THE PROBLEM:
Pull every line containing "printed" from the listing.

RECORDS TO PROCESS:
(* ===== verification/Printf.v ===== *)
(** * Formatted output to the console (kernel/printf.c, consputc of console.c)

    Characters are byte values.  The arguments of [printf] after the format are a
    list; taking an argument of another type, or past the end of the list, is
    undefined in C.  [panic] is the outcome [Panic] of Prelude.v: it does not
    return, and the text it prints is the message of the outcome. *)

From S2P Require Import Prelude CString Riscv Kalloc Kernel Sched Bytes Sample RingBuf Uart.

Definition BACKSPACE : Z := 0x100.

Definition consputc (c : Z) : KM unit :=
  if c =? BACKSPACE then uartputc_sync 8;; uartputc_sync 32;; uartputc_sync 8
  else uartputc_sync c.

Fixpoint consputs (l : list Z) : KM unit :=
  match l with
  | [] => mret tt
  | c :: l => consputc c;; consputs l
  end.

(** digits[] *)
Definition digit (d : Z) : Z := if d <? 10 then 48 + d else 97 + (d - 10).

(** [do { buf[i++] = digits[x % base]; } while((x /= base) != 0);], least
    significant digit first.  A [uint] has at most 32 digits. *)
Fixpoint printint_loop (fuel : nat) (x base : Z) : list Z :=
  match fuel with
  | O => []
  | S fuel =>
      digit (x mod base) ::
      (if x / base =? 0 then [] else printint_loop fuel (x / base) base)
  end.

Definition printint (xx base : Z) (sign : bool) : KM unit :=
  let neg := sign && (xx <? 0) in
  let x := if neg then u32 (- xx) else u32 xx in
  let buf := printint_loop 32 x base ++ (if neg then [45] else []) in
  consputs (reverse buf).

(** [for (i = 0; i < 16; i++, x <<= 4) consputc(digits[x >> 60]);] *)
Fixpoint printptr_loop (n : nat) (x : Z) : KM unit :=
  match n with
  | O => mret tt
  | S n => consputc (digit (Z.shiftr x 60));; printptr_loop n (u64 (Z.shiftl x 4))
  end.

Definition printptr (x : Z) : KM unit :=
  consputc 48;; consputc 120;; printptr_loop 16 x.

Inductive parg : Type := PInt (x : Z) | PPtr (x : Z) | PStr (s : option (list Z)).

Definition bad_va_arg {A} : KM A := panic "va_arg".

(** The loop over the format; [fmt] is the rest of it, without the final NUL. *)
Fixpoint printf_loop (fmt : list Z) (ap : list parg) : KM unit :=
  match fmt with
  | [] => mret tt
  | c :: fmt =>
      if negb (c =? 37) then consputc c;; printf_loop fmt ap else
      match fmt with
      | [] => mret tt
      | c :: fmt =>
          if c =? 100 then      (* 'd' *)
            match ap with
            | PInt x :: ap => printint x 10 true;; printf_loop fmt ap
            | _ => bad_va_arg
            end
          else if c =? 120 then (* 'x' *)
            match ap with
            | PInt x :: ap => printint x 16 true;; printf_loop fmt ap
            | _ => bad_va_arg
            end
          else if c =? 112 then (* 'p' *)
            match ap with
            | PPtr x :: ap => printptr x;; printf_loop fmt ap
            | _ => bad_va_arg
            end
          else if c =? 115 then (* 's' *)
            match ap with
            | PStr s :: ap =>
                consputs (default [40; 110; 117; 108; 108; 41] (cstring <$> s));; printf_loop fmt ap
            | _ => bad_va_arg
            end
          else if c =? 37 then consputc 37;; printf_loop fmt ap
          else consputc 37;; consputc c;; printf_loop fmt ap
      end
  end.

Definition printf (fmt : list Z) (ap : list parg) : KM unit :=
  locking ← gets k_prlocking;
  when locking (acquire L_pr);;
  printf_loop (cstring fmt) ap;;
  when locking (release L_pr).

Definition printfinit : KM unit :=
  initlock L_pr;;
  modify (λ s, s <| k_prlocking := true |>).

(** ** What is printed *)

(** The console after the bytes [l] have been printed. *)
Definition emit (l : list Z) (s : kernel) : kernel :=
  match l with
  | [] => s
  | _ => s <| k_uart ::= λ u, u <| u_busy := true |> <| u_out ::= λ o, o ++ l |> |>
  end.

Definition console_ready (s : kernel) : Prop := has (u_lcr (k_uart s)) LCR_BAUD_LATCH = false.

Lemma emit_app l1 l2 s : emit l2 (emit l1 s) = emit (l1 ++ l2) s.
Proof.
  destruct l1 as [|c l1]; [done|]. destruct l2 as [|d l2]; [by rewrite app_nil_r|].
  unfold emit, upd_field. simpl. by rewrite <- app_assoc.
Qed.

Lemma emit_ready l s : console_ready s → console_ready (emit l s).
Proof. by destruct l. Qed.

Lemma uartputc_sync_run c h s :
  console_ready s → 0 ≤ c < 256 → uartputc_sync c h s = Ok tt h (emit [c] s).
Proof.
  intros Hr Hc. unfold uartputc_sync. rewrite bind_upduart. unfold upduart, modify, emit.
  f_equal. unfold WriteReg, upd_field. simpl. unfold console_ready in Hr. rewrite Hr. simpl.
  by rewrite u8_small.
Qed.

Lemma consputc_run c h s :
  console_ready s → 0 ≤ c < 256 → consputc c h s = Ok tt h (emit [c] s).
Proof.
  intros Hr Hc. unfold consputc. rewrite (proj2 (Z.eqb_neq _ _)) by (unfold BACKSPACE; lia).
  by apply uartputc_sync_run.
Qed.

Lemma consputs_run l h s :
  console_ready s → Forall (λ c, 0 ≤ c < 256) l → consputs l h s = Ok tt h (emit l s).
Proof.
  revert s. induction l as [|c l IH]; intros s Hr Hl; [done|]. apply Forall_cons in Hl as [Hc Hl].
  cbn [consputs]. erewrite bind_Ok by (by apply consputc_run).
  rewrite IH by (done || by apply (emit_ready [c])). by rewrite (emit_app [c]).
Qed.

(** Reading numbers back. *)
Definition digit_val (c : Z) : Z := if c <? 97 then c - 48 else c - 87.
Definition num_val (base : Z) (l : list Z) : Z := foldl (λ a c, base * a + digit_val c) 0 l.
Definition int_val (base : Z) (l : list Z) : Z :=
  match l with
  | c :: l' => if c =? 45 then - num_val base l' else num_val base l
  | [] => 0
  end.

Lemma digit_val_digit d : 0 ≤ d < 16 → digit_val (digit d) = d ∧ 48 ≤ digit d < 103.
Proof.
  intros Hd. unfold digit, digit_val. destruct (Z.ltb_spec d 10); case_match; lia.
Qed.

Lemma printint_loop_spec base fuel : 2 ≤ base ≤ 16 → ∀ x, 0 ≤ x < base ^ Z.of_nat fuel → (0 < fuel)%nat →
  let l := printint_loop fuel x base in
  num_val base (reverse l) = x ∧ Forall (λ c, 48 ≤ c < 103) l ∧ l ≠ [] ∧ (length l ≤ fuel)%nat ∧
  (x = 0 → l = [48]) ∧ (x ≠ 0 → last l ≠ Some 48).
Proof.
  intros Hb. induction fuel as [|fuel IH]; intros x Hx Hf; [lia|]. cbn [printint_loop].
  pose proof (Z.mod_pos_bound x base ltac:(lia)) as Hm.
  destruct (digit_val_digit (x mod base)) as [Hv Hd]; [lia|].
  destruct (Z.eqb_spec (x / base) 0) as [E|E].
  - assert (x < base) as Hlt by (apply Z.div_small_iff in E; lia). rewrite Z.mod_small in * by lia.
    split_and!; [|by constructor|done|simpl; lia|by intros ->|].
    + unfold num_val. simpl. lia.
    + intros Hx0 [= E2]. unfold digit in E2. case_match; lia.
  - assert (0 ≤ x / base < base ^ Z.of_nat fuel) as Hq.
    { split; [apply Z.div_pos; lia|]. apply Z.div_lt_upper_bound; [lia|].
      rewrite Nat2Z.inj_succ, Z.pow_succ_r in Hx by lia. lia. }
    destruct fuel as [|fuel]; [simpl in Hq; lia|].
    destruct (IH (x / base) Hq ltac:(lia)) as (IV & IF & IN & IL & _ & IZ).
    set (l := printint_loop (S fuel) (x / base) base) in *. split_and!.
    + rewrite reverse_cons. unfold num_val. rewrite foldl_app. fold (num_val base (reverse l)). rewrite IV.
      cbn [foldl]. rewrite Hv. pose proof (Z.div_mod x base ltac:(lia)). lia.
    + by constructor.
    + done.
    + clearbody l. rewrite length_cons. clear -IL. lia.
    + intros ->. by rewrite Zdiv_0_l in E.
    + intros _. rewrite last_cons. specialize (IZ E). destruct (last l) eqn:El; [done|].
      by apply last_None in El.
Qed.

Lemma emit_cons_app c l s : emit l (emit [c] s) = emit (c :: l) s.
Proof. exact (emit_app [c] l s). Qed.

(** The text [printint] writes for [xx]. *)
Definition int_text (xx base : Z) : list Z :=
  (if xx <? 0 then [45] else []) ++ reverse (printint_loop 32 (Z.abs xx) base).

Lemma int_text_digits xx base :
  2 ≤ base ≤ 16 → - 2 ^ 31 ≤ xx < 2 ^ 31 →
  let l := printint_loop 32 (Z.abs xx) base in
  num_val base (reverse l) = Z.abs xx ∧ Forall (λ c, 48 ≤ c < 103) l ∧ l ≠ [] ∧ (length l ≤ 32)%nat ∧
  (xx = 0 → l = [48]) ∧ (xx ≠ 0 → last l ≠ Some 48).
Proof.
  intros Hb Hx l. destruct (printint_loop_spec base 32 Hb (Z.abs xx)) as (?&?&?&?&H0&H1).
  - split; [lia|]. apply Z.lt_le_trans with (2 ^ 32); [lia|]. apply Z.pow_le_mono_l. lia.
  - lia.
  - split_and!; try done.
    + intros ->. by apply H0.
    + intros Hn. apply H1. lia.
Qed.

Lemma printint_run xx base h s :
  2 ≤ base ≤ 16 → - 2 ^ 31 ≤ xx < 2 ^ 31 → console_ready s →
  printint xx base true h s = Ok tt h (emit (int_text xx base) s).
Proof.
  intros Hb Hx Hr. destruct (int_text_digits xx base Hb Hx) as (_&HF&_). unfold printint, int_text.
  assert ((if true && (xx <? 0) then u32 (- xx) else u32 xx) = Z.abs xx) as ->.
  { simpl. destruct (Z.ltb_spec xx 0); rewrite u32_small; lia. }
  cbv zeta. rewrite reverse_app. simpl andb.
  replace (reverse (if xx <? 0 then [45] else [])) with (if xx <? 0 then [45] else []) by by case_match.
  apply consputs_run; [done|]. apply Forall_app. split; [case_match; repeat constructor; lia|].
  apply Forall_reverse. eapply Forall_impl; [exact HF|]. simpl. lia.
Qed.

Lemma printint_loop_fuel base fuel k : 2 ≤ base → ∀ x, 0 ≤ x < base ^ Z.of_nat fuel → (0 < fuel)%nat →
  printint_loop (fuel + k) x base = printint_loop fuel x base.
Proof.
  intros Hb. induction fuel as [|fuel IH]; intros x Hx Hf; [lia|]. cbn [Nat.add printint_loop].
  f_equal. destruct (Z.eqb_spec (x / base) 0) as [E|E]; [done|].
  assert (0 ≤ x / base < base ^ Z.of_nat fuel) as Hq.
  { split; [apply Z.div_pos; lia|]. apply Z.div_lt_upper_bound; [lia|].
    rewrite Nat2Z.inj_succ, Z.pow_succ_r in Hx by lia. lia. }
  destruct fuel as [|fuel]; [simpl in Hq; lia|]. apply IH; [done|lia].
Qed.

Lemma length_int_text xx base :
  base = 10 ∨ base = 16 → - 2 ^ 31 ≤ xx < 2 ^ 31 → (length (int_text xx base) ≤ 11)%nat.
Proof.
  intros Hb Hx. assert (0 ≤ Z.abs xx < base ^ Z.of_nat 10) as Hr.
  { split; [lia|]. destruct Hb as [-> | ->]; simpl; lia. }
  destruct (printint_loop_spec base 10 ltac:(lia) (Z.abs xx) Hr ltac:(lia)) as (_&_&_&HL&_).
  unfold int_text. change 32%nat with (10 + 22)%nat. rewrite printint_loop_fuel by (done || lia).
  rewrite length_app, length_reverse. revert HL. generalize (printint_loop 10 (Z.abs xx) base).
  intros l HL. case_match; simpl; lia.
Qed.

(** [printint] prints every [int] in base 10 or 16 as text that reads back as
    the number: an optional sign and at least one digit, with no leading zero
    unless the number is zero.  This includes the smallest [int], whose negation
    is not an [int], and nothing is printed past the 16 bytes of [buf]. *)
Theorem printint_round_trip (xx base : Z) (h : list lockid) (s : kernel) :
  base = 10 ∨ base = 16 → - 2 ^ 31 ≤ xx < 2 ^ 31 → console_ready s →
  ∃ l, printint xx base true h s = Ok tt h (emit l s) ∧ int_val base l = xx ∧
    (length l ≤ 16)%nat ∧ (xx ≠ 0 → head l ≠ Some 48 ∧ l ≠ [45]) ∧ (xx = 0 → l = [48]).
Proof.
  intros Hb Hx Hr. assert (2 ≤ base ≤ 16) as Hb' by lia. exists (int_text xx base).
  split; [by apply printint_run|].
  pose proof (length_int_text xx base Hb Hx) as HL.
  destruct (int_text_digits xx base Hb' Hx) as (HV&HF&HN&_&H0&H1).
  assert (head (reverse (printint_loop 32 (Z.abs xx) base)) = last (printint_loop 32 (Z.abs xx) base)) as HH.
  { by rewrite <- last_reverse, reverse_involutive. }
  unfold int_text in *. set (l := printint_loop 32 (Z.abs xx) base) in *. clearbody l.
  split_and!; [|lia| |].
  - destruct (Z.ltb_spec xx 0); simpl; [lia|]. destruct (reverse l) as [|c l'] eqn:El.
    + unfold num_val in HV. simpl in *. lia.
    + assert (c ∈ l) as Hc by (apply elem_of_reverse; rewrite El; left).
      rewrite Forall_forall in HF. specialize (HF c Hc). simpl in HF. unfold int_val.
      rewrite (proj2 (Z.eqb_neq c 45)) by lia. lia.
  - intros Hn. destruct (Z.ltb_spec xx 0); simpl.
    + split; [done|]. intros [= E]. apply (f_equal reverse) in E. rewrite reverse_involutive in E. done.
    + rewrite HH. split; [by apply H1|]. intros E. rewrite E in HV.
      unfold num_val in HV. cbn [foldl] in HV. change (digit_val 45) with (-3) in HV. lia.
  - intros Hn. rewrite H0 by done. by rewrite Hn.
Qed.

Definition sample_console : kernel := zero_kernel (Machine 0 ∅ 0) (Disk ∅ []).

Lemma printint_round_trip_witness :
  ∃ l, printint (- 2 ^ 31) 10 true [] sample_console = Ok tt [] (emit l sample_console) ∧
    int_val 10 l = - 2 ^ 31 ∧ (length l ≤ 16)%nat ∧ (- 2 ^ 31 ≠ 0 → head l ≠ Some 48 ∧ l ≠ [45]) ∧
    (- 2 ^ 31 = 0 → l = [48]).
Proof.
  assert (console_ready sample_console) as Hr by (vm_compute; reflexivity).
  pose proof (printint_round_trip (- 2 ^ 31) 10 [] sample_console (or_introl eq_refl) ltac:(lia) Hr) as P. exact P.
Defined.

YOUR SOLUTION:
(** ** What is printed *)
(** The console after the bytes [l] have been printed. *)
    is not an [int], and nothing is printed past the 16 bytes of [buf]. *)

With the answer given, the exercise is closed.